_Task item_
Going through the data below, please show each line containing the string "that".

** Opening Given records block **

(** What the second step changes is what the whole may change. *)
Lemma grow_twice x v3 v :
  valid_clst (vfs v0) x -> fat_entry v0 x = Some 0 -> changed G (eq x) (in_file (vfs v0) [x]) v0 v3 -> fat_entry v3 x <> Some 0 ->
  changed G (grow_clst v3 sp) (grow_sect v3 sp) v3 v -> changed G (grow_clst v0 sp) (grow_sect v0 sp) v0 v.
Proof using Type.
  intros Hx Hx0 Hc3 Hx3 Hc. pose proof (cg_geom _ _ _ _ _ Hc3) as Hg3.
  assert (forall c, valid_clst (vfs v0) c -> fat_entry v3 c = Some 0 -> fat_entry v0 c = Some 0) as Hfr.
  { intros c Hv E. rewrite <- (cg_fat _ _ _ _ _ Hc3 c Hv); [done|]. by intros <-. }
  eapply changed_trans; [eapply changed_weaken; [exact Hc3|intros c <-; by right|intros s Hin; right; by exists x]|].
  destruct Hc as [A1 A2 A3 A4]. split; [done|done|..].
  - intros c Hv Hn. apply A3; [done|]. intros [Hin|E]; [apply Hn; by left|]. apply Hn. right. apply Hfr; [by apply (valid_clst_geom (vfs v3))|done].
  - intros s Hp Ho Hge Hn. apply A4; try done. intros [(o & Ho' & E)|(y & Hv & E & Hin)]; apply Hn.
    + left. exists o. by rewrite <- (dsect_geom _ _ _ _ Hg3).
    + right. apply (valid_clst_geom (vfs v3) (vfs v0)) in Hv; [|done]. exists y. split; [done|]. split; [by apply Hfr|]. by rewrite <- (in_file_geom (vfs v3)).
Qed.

** Closing Given records block **
** Opening Given records block **

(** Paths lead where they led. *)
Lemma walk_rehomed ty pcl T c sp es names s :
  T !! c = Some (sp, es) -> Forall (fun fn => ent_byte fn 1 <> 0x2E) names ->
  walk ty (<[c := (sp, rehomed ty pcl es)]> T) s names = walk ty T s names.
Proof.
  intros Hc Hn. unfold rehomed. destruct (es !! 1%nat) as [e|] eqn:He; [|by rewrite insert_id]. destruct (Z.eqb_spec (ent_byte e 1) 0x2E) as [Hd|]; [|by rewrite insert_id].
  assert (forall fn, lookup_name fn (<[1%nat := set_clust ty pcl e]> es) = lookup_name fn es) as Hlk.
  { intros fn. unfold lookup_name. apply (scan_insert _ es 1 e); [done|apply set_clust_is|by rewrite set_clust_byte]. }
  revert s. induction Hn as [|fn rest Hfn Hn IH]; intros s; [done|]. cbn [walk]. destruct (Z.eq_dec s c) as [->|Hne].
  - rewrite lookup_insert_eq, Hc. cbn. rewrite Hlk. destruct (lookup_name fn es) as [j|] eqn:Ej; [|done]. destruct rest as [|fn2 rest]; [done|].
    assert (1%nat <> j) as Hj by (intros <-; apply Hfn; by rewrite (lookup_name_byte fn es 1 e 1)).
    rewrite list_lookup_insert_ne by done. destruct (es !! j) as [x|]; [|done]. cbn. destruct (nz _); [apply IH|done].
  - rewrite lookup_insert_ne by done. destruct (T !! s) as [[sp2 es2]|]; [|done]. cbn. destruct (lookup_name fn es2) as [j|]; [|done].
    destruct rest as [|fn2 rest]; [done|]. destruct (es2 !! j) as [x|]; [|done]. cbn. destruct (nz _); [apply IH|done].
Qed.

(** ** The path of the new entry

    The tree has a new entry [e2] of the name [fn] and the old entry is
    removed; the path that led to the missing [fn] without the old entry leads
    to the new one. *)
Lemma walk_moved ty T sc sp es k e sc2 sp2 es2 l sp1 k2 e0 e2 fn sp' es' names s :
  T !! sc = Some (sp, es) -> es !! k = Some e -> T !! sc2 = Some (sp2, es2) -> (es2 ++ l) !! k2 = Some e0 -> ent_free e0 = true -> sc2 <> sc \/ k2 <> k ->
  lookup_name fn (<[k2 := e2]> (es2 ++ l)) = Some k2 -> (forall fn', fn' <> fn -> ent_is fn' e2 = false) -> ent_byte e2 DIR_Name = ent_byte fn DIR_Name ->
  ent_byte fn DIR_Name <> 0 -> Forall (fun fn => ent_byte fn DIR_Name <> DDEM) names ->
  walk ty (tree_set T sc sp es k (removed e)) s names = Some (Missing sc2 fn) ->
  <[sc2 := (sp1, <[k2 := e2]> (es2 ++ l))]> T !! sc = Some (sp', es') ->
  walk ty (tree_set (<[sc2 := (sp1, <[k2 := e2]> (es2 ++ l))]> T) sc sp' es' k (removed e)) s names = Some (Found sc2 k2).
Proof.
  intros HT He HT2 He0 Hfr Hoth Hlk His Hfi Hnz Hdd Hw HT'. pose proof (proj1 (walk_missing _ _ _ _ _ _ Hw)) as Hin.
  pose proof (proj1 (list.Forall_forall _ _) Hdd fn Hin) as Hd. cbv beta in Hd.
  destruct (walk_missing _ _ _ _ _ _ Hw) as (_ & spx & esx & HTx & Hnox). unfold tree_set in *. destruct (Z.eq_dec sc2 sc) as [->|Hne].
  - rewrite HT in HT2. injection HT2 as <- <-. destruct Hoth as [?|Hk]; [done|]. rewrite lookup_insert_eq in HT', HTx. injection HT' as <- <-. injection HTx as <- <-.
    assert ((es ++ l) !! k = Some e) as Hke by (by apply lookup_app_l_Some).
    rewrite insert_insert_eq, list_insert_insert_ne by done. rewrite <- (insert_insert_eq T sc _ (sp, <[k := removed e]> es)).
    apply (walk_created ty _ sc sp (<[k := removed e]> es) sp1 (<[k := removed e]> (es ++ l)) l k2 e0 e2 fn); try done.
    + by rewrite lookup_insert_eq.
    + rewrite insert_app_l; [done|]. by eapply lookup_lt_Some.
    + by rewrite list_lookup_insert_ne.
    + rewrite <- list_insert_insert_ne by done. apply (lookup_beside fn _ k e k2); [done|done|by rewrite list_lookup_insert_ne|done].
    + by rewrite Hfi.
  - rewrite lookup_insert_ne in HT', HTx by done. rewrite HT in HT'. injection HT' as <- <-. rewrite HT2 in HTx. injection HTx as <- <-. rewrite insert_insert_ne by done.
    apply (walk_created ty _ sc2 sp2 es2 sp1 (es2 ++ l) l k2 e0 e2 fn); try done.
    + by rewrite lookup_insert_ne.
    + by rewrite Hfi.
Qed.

** Closing Given records block **
** Opening Given records block **

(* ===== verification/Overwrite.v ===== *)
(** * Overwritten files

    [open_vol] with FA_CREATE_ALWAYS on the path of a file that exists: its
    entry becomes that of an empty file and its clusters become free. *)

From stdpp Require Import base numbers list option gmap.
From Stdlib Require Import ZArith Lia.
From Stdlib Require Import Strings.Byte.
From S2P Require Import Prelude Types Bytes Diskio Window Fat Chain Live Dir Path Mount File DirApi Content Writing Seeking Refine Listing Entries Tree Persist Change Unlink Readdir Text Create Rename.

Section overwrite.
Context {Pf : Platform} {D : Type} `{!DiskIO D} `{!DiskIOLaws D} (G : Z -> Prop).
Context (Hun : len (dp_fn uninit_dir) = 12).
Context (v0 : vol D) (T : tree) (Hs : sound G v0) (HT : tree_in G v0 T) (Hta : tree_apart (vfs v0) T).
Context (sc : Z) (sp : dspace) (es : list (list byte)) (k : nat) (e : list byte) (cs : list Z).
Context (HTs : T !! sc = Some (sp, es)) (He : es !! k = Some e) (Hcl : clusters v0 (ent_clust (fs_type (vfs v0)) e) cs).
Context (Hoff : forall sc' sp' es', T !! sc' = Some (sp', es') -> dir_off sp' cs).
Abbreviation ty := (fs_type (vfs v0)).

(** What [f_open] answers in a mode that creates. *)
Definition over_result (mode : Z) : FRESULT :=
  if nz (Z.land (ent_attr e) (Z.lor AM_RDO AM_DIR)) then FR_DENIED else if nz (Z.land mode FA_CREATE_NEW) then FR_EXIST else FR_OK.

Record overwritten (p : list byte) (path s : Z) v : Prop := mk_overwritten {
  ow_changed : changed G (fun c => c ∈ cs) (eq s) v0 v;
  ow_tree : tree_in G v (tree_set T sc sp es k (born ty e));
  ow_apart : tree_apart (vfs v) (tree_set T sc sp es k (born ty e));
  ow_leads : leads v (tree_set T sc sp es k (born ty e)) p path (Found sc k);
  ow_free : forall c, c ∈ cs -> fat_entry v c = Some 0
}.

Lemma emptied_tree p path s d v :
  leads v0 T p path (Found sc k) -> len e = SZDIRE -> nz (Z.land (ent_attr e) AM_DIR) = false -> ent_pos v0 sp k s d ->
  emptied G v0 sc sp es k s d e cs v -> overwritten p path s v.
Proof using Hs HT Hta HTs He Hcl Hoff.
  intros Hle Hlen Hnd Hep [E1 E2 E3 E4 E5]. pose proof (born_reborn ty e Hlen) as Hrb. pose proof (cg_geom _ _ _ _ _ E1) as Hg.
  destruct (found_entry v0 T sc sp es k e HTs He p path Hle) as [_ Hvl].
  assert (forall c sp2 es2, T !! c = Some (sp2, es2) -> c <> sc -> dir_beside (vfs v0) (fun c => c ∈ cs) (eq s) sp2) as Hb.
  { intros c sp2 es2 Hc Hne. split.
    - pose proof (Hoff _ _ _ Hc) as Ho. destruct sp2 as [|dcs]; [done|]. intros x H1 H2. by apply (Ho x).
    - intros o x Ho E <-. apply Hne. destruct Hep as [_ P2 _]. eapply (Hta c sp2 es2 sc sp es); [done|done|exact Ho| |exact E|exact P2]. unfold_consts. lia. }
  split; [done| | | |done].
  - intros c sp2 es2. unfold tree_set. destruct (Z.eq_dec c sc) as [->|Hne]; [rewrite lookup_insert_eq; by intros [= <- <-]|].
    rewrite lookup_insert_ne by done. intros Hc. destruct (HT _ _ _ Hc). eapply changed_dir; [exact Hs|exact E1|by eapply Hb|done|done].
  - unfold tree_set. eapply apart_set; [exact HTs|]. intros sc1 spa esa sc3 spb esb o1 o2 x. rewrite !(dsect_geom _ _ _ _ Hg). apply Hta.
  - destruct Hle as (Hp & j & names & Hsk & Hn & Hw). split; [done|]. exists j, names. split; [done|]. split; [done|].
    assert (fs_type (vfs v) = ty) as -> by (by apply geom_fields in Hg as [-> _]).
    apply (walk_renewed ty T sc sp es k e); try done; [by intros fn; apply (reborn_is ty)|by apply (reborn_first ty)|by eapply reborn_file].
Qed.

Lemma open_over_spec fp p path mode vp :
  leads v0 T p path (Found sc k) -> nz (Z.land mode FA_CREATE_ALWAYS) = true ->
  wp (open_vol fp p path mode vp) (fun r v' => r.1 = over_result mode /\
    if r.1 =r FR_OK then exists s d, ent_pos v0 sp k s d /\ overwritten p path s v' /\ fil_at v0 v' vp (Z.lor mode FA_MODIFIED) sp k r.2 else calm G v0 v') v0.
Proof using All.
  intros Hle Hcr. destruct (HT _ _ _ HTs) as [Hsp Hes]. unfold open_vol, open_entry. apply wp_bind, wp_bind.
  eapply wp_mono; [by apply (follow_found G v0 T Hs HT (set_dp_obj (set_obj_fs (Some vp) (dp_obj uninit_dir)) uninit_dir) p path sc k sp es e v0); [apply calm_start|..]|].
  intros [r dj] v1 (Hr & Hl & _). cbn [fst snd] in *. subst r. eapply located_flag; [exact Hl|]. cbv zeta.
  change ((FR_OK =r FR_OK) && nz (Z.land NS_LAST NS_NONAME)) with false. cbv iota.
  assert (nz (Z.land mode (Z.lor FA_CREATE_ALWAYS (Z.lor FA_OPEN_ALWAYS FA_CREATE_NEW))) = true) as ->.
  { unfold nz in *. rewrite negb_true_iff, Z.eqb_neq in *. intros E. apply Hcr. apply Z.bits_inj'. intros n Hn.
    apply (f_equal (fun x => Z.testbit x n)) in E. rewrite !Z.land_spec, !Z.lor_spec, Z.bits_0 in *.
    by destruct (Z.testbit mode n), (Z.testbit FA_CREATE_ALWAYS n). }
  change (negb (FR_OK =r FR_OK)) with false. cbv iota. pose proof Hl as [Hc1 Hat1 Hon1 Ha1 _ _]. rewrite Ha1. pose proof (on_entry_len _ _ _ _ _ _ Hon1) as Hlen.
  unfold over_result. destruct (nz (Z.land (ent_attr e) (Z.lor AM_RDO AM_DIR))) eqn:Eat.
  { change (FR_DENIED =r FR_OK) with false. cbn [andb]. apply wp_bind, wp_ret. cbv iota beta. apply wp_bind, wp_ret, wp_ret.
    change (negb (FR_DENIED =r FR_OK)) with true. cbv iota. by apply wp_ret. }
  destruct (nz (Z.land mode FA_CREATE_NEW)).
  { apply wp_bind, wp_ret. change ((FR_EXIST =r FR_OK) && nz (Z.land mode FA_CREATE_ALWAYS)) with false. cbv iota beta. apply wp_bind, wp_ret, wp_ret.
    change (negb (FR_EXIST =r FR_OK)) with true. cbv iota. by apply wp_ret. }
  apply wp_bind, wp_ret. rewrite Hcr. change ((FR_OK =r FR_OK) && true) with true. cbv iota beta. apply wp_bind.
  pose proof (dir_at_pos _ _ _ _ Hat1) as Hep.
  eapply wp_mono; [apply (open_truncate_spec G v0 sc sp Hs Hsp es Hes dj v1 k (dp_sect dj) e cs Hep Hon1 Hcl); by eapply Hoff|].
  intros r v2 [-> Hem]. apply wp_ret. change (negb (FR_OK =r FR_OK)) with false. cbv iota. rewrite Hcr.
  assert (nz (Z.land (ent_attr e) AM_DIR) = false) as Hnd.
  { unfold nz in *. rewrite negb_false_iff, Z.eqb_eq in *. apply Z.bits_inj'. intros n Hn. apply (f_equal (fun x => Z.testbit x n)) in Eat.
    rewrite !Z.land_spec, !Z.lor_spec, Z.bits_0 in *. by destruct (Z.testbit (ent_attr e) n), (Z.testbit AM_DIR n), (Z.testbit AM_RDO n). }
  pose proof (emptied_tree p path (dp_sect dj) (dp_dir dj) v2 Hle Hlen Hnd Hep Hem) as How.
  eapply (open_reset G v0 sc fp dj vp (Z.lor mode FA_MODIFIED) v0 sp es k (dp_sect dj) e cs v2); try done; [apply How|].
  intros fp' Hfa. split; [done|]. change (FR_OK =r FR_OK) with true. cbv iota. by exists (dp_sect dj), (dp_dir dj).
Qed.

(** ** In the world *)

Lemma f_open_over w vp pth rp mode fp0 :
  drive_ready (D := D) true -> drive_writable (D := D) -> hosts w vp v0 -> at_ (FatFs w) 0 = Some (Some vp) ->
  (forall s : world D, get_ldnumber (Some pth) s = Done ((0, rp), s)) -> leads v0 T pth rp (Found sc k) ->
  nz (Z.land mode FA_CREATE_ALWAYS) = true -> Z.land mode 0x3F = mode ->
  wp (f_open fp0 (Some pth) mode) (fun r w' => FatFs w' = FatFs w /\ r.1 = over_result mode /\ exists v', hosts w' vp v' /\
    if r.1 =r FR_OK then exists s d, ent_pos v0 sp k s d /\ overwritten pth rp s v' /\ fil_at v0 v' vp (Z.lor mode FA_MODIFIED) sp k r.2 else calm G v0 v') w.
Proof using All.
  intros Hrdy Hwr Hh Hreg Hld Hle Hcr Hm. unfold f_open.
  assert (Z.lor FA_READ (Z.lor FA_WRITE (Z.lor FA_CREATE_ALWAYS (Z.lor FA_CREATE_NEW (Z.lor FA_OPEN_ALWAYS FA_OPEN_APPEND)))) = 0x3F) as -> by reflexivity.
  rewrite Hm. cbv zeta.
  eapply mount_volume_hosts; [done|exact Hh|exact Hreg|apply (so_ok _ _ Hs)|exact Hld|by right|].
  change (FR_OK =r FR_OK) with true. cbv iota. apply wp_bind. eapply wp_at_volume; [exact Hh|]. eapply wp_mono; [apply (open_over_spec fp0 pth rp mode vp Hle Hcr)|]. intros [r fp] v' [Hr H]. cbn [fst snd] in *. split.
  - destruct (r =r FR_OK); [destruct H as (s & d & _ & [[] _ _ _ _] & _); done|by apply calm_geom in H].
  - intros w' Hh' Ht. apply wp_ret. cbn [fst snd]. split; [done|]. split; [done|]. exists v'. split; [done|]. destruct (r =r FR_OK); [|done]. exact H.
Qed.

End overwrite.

** Closing Given records block **

_Your solution_
    removed; the path that led to the missing [fn] without the old entry leads
    [open_vol] with FA_CREATE_ALWAYS on the path of a file that exists: its
    entry becomes that of an empty file and its clusters become free. *)
(** What [f_open] answers in a mode that creates. *)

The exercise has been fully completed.